Affiliation:
1. Rheumatology and Clinical Immunology Unit, 4th Department of Internal Medicine, Attikon University Hospital, Athens, Greece
2. Faculty of Medicine, National and Kapodistrian University of Athens, Inflammation & Autoimmunity Lab, Biomedical Research Foundation of the Academy of Athens (BRFAA), Athens, Greece
3. 1st Department of Propaedeutic Internal Medicine, “Laiko” General Hospital, Athens, Greece
4. Joint Academic Rheumatology Program, National and Kapodistrian University of Athens Medical School, Athens, Greece
Abstract
Background Hematologic manifestations are common in systemic lupus erythematosus (SLE), either at initial presentation or during the course of the disease, but data regarding their natural history are scarce. Objective To describe the characteristics, treatments, and outcomes of severe hematological manifestations in a large cohort of lupus patients. Methods Retrospective cohort study of patients in the “Attikon” lupus cohort who had a history of a severe hematologic manifestation, defined as autoimmune hemolytic anemia (AIHA) with hemoglobin < 8 g/dL, thrombocytopenia with platelet count < 30,000/mm3, Evans syndrome with hemoglobin < 8 g/dL, and/or platelet count < 30,000/mm3, neutropenia with < 500 neutrophils/mm3, thrombotic microangiopathy (TMA)/thrombotic thrombocytopenic purpura (TTP)-like syndrome, or macrophage activation syndrome (MAS). Demographic and clinical characteristics, treatments, and outcomes were recorded. Results From over 300 patients with hematologic manifestations, 41 qualified as severe (70.7% women, mean [SD] age at SLE diagnosis 42.6 [18.0] years). Hematologic manifestations preceded SLE diagnosis in 13 patients (31.7%), was concomitant to SLE diagnosis in 16 patients (39%), and occurred during the course of the disease in 12 (29.3%) patients, with a mean (SD) disease duration of 8.7 (5.5) years. Thrombocytopenia was the most common severe hematological manifestation (56.1%), followed by AIHA (17.1%) and TTP-like syndrome (12.2%).
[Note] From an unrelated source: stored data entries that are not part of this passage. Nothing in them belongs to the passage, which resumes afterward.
Lemma group_buckets_sound (p : Part) (g : by_eltype) (b : bucket) (e : Element) :
  wf_set (_elements p) → _group_elements p = Return g →
  b ∈ buckets g → e ∈ iter (bucket_members b) →
  e ∈ iter (_elements p) ∧ orientation_of e = Return (orientation_key e) ∧
  bucket_key b = element_triple e.
Proof.
  intros Hwf E. destruct (group_elements_spec p g Hwf E) as (Hg & Hss & Hcov).
  destruct b as [[[t s] o] els]. intros (ss & d & Ht & Hs & Ho)%elem_of_buckets He.
  simpl in He.
  destruct (group_by_section_spec _ ss (filter_eltype_one_per_identity p t Hwf) (Hss t ss Ht))
    as (_ & Hd & _).
  destruct (Hd s d Hs) as (_ & Hsd & _).
  destruct (Hsd o els e Ho He) as (Hf & Hsec & Hoe).
  apply list_elem_of_filter in Hf as [Hty Hel].
  unfold element_triple, orientation_key. rewrite Hoe. simpl. by rewrite Hty, Hsec.
Qed.

Lemma group_buckets_NoDup (p : Part) (g : by_eltype) :
  wf_set (_elements p) → _group_elements p = Return g →
  NoDup (bucket_key <$> buckets g).
Proof.
  intros Hwf E. destruct (group_elements_spec p g Hwf E) as (Hg & Hss & Hcov).
  apply bucket_keys_NoDup; [done|]. intros t ss Ht.
  destruct (group_by_section_spec _ ss (filter_eltype_one_per_identity p t Hwf) (Hss t ss Ht))
    as (Hnd & Hd & _).
  split; [done|]. intros s d Hs. by destruct (Hd s d Hs).
Qed.

Lemma group_buckets_cover (p : Part) (g : by_eltype) (e : Element) :
  wf_set (_elements p) → _group_elements p = Return g →
  e ∈ iter (_elements p) → ∃ b, b ∈ buckets g ∧ e ∈ iter (bucket_members b).
Proof.
  intros Hwf E He. destruct (group_elements_spec p g Hwf E) as (Hg & Hss & Hcov).
  destruct (Hcov e He) as [ss Ht].
  destruct (group_by_section_spec _ ss (filter_eltype_one_per_identity p _ Hwf) (Hss _ ss Ht))
    as (_ & _ & Hc).
  destruct (Hc e) as (s & d & o & els & Hs & Ho & Hx); [by apply list_elem_of_filter|].
  exists (_eltype e, s, o, els). split; [|done]. apply elem_of_buckets. eauto.
Qed.

Lemma group_buckets_nonempty (p : Part) (g : by_eltype) (b : bucket) :
  wf_set (_elements p) → _group_elements p = Return g →
  b ∈ buckets g → ∃ e, e ∈ iter (bucket_members b).
Proof.
  intros Hwf E. destruct (group_elements_spec p g Hwf E) as (Hg & Hss & Hcov).
  destruct b as [[[t s] o] els]. intros (ss & d & Ht & Hs & Ho)%elem_of_buckets. simpl.
  destruct (group_by_section_spec _ ss (filter_eltype_one_per_identity p t Hwf) (Hss t ss Ht))
    as (_ & Hd & _).
  destruct (Hd s d Hs) as (_ & _ & Hne). by apply (Hne o).
Qed.

(** When [_group_elements] returns, its buckets are a partition of the
    elements of the part by type, section (by identity) and orientation
    key: no two buckets have the same type, section and key; every element
    of the part is in a bucket; and a bucket holds elements of the part of
    its own type, section and key only, and is not empty.  So an element
    is in one bucket and no other. *)
Theorem group_elements_partition (p : Part) (g : by_eltype) :
  wf_set (_elements p) → _group_elements p = Return g →
  NoDup (bucket_key <$> buckets g) ∧
  (∀ e, e ∈ iter (_elements p) → ∃ b, b ∈ buckets g ∧ e ∈ iter (bucket_members b)) ∧
  (∀ b e, b ∈ buckets g → e ∈ iter (bucket_members b) →
     e ∈ iter (_elements p) ∧ orientation_of e = Return (orientation_key e) ∧
     bucket_key b = element_triple e) ∧
  (∀ b, b ∈ buckets g → ∃ e, e ∈ iter (bucket_members b)) ∧
  (∀ b b' e, b ∈ buckets g → b' ∈ buckets g →
     e ∈ iter (bucket_members b) → e ∈ iter (bucket_members b') → b = b').
Proof.
  intros Hwf E.
  pose proof (group_buckets_NoDup p g Hwf E) as Hnd.
  split; [exact Hnd|].
  split; [intros e; by apply group_buckets_cover|].
  split; [intros b e; by apply group_buckets_sound|].
  split; [intros b; by apply (group_buckets_nonempty p g)|].
  intros b b' e Hb Hb' He He'.
  apply (NoDup_fmap_inj_on bucket_key (buckets g)); [done | done | done |].
  destruct (group_buckets_sound p g b e Hwf E Hb He) as (_ & _ & ->).
  by destruct (group_buckets_sound p g b' e Hwf E Hb' He') as (_ & _ & ->).
Qed.

Lemma frame_world_wf : wf_set (_elements (self frame_world)).
Proof. apply (bool_decide_unpack _). vm_compute. exact I. Qed.

Lemma frame_world_groups : _group_elements (self frame_world) = Return frame_groups.
Proof. vm_compute. reflexivity. Qed.

Lemma group_elements_partition_witness :
  wf_set (_elements (self frame_world)) ∧
  _group_elements (self frame_world) = Return frame_groups ∧
  NoDup (bucket_key <$> buckets frame_groups) ∧
  (∀ e, e ∈ iter (_elements (self frame_world)) →
     ∃ b, b ∈ buckets frame_groups ∧ e ∈ iter (bucket_members b)) ∧
  (∀ b e, b ∈ buckets frame_groups → e ∈ iter (bucket_members b) →
     e ∈ iter (_elements (self frame_world)) ∧
     orientation_of e = Return (orientation_key e) ∧
     bucket_key b = element_triple e) ∧
  (∀ b, b ∈ buckets frame_groups → ∃ e, e ∈ iter (bucket_members b)) ∧
  (∀ b b' e, b ∈ buckets frame_groups → b' ∈ buckets frame_groups →
     e ∈ iter (bucket_members b) → e ∈ iter (bucket_members b') → b = b').
Proof.
  split; [exact frame_world_wf|]. split; [exact frame_world_groups|].
  exact (group_elements_partition (self frame_world) frame_groups
           frame_world_wf frame_world_groups).
Defined.

(** ** When the grouping returns *)

Lemma otraverse_returns {A B} (f : A → outcome B) (xs : list A) :
  (∀ x, x ∈ xs → ∃ y, f x = Return y) → ∃ ys, otraverse f xs = Return ys.
Proof.
  induction xs as [|x xs IH]; intros Hf; [by eexists|].
  destruct (Hf x (list_elem_of_here _ _)) as [y Hy].
  destruct IH as [ys Hys]; [intros z Hz; by apply Hf, list_elem_of_further|].
  exists (y :: ys). simpl. by rewrite Hy, Hys.
Qed.

Lemma dict_add_returns k el d :
  k ∈ d.*1 → ∃ d', dict_add k el d = Return d' ∧ d'.*1 = d.*1.
Proof.
  induction d as [|[k' els] d IH]; intros Hk; [by apply elem_of_nil in Hk|].
  simpl. case_bool_decide as Hkk; [by eexists|].
  destruct IH as (d' & E & Hkeys).
  { rewrite fmap_cons in Hk. apply elem_of_cons in Hk as [Hk|Hk]; [by simpl in Hk|done]. }
  exists ((k', els) :: d'). split; [by rewrite E | by rewrite !fmap_cons, Hkeys].
Qed.

Lemma pass_returns o xs d :
  o ∈ d.*1 →
  (∀ el, el ∈ xs → ∃ o', orientation_of el = Return o') →
  (∀ el, el ∈ xs → has_orientation el = false → None ∈ d.*1) →
  ∃ d', ofold (place o) d xs = Return d' ∧ d'.*1 = d.*1.
Proof.
  revert d. induction xs as [|x xs IH]; intros d Ho Hor Hmiss; [by eexists|].
  assert (Hstep : ∃ d1, place o d x = Return d1 ∧ d1.*1 = d.*1).
  { unfold place. destruct (has_orientation x) eqn:Hx.
    - destruct (Hor x (list_elem_of_here _ _)) as [o' ->]. simpl.
      case_bool_decide; [by apply dict_add_returns | by eexists].
    - apply dict_add_returns. by apply (Hmiss x); [apply list_elem_of_here|]. }
  destruct Hstep as (d1 & E1 & Hk1).
  destruct (IH d1) as (d' & E & Hk).
  - by rewrite Hk1.
  - intros el Hel. by apply Hor, list_elem_of_further.
  - intros el Hel Hm. rewrite Hk1. by apply (Hmiss el); [apply list_elem_of_further|].
  - exists d'. simpl. rewrite E1. simpl. split; [done | congruence].
Qed.

Lemma setdefault_key o d : o ∈ (setdefault o d).*1.
Proof.
  unfold setdefault. case_bool_decide; [done|].
  rewrite fmap_app. apply elem_of_app. right. apply list_elem_of_here.
Qed.

Lemma passes_returns sub os d :
  (∀ el, el ∈ sub → ∃ o', orientation_of el = Return o') →
  (∀ el o, el ∈ sub → has_orientation el = false → o ∈ os → o = None) →
  ∃ d', ofold (λ d orientation, ofold (place orientation) (setdefault orientation d) sub) d os
        = Return d'.
Proof.
  intros Hor Hmiss. revert d. induction os as [|o os IH]; intros d; [by eexists|].
  destruct (pass_returns o sub (setdefault o d)) as (d1 & E1 & _).
  - apply setdefault_key.
  - done.
  - intros el Hel Hm. rewrite <- (Hmiss el o Hel Hm (list_elem_of_here _ _)).
    apply setdefault_key.
  - destruct (IH (λ el o' Hel Hm Ho', Hmiss el o' Hel Hm (list_elem_of_further _ _ _ Ho')) d1)
      as [d' E].
    exists d'. simpl. by rewrite E1.
Qed.

Lemma orientation_of_returns el :
  _orientation el ≠ Attr None → ∃ o, orientation_of el = Return o.
Proof. unfold orientation_of. destruct (_orientation el) as [|[v|]]; eauto. done. Qed.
For initial treatment, all patients were treated with glucocorticoids (GC), while rituximab and cyclophosphamide were the most frequently used immunosuppressive agents. Following initial treatment, relapse occurred in 22 patients (53.7%). Compared to patients that did not relapse, those that relapsed had less often received concomitant immunosuppressive agents following treatment of initial episode ( n = 17/23, 73.9% vs 5/17, 29.4%, p = 0.005). Conclusion Severe hematologic disease in SLE has a high risk of relapse, which may be mitigated by the early institution of GC-sparing agents.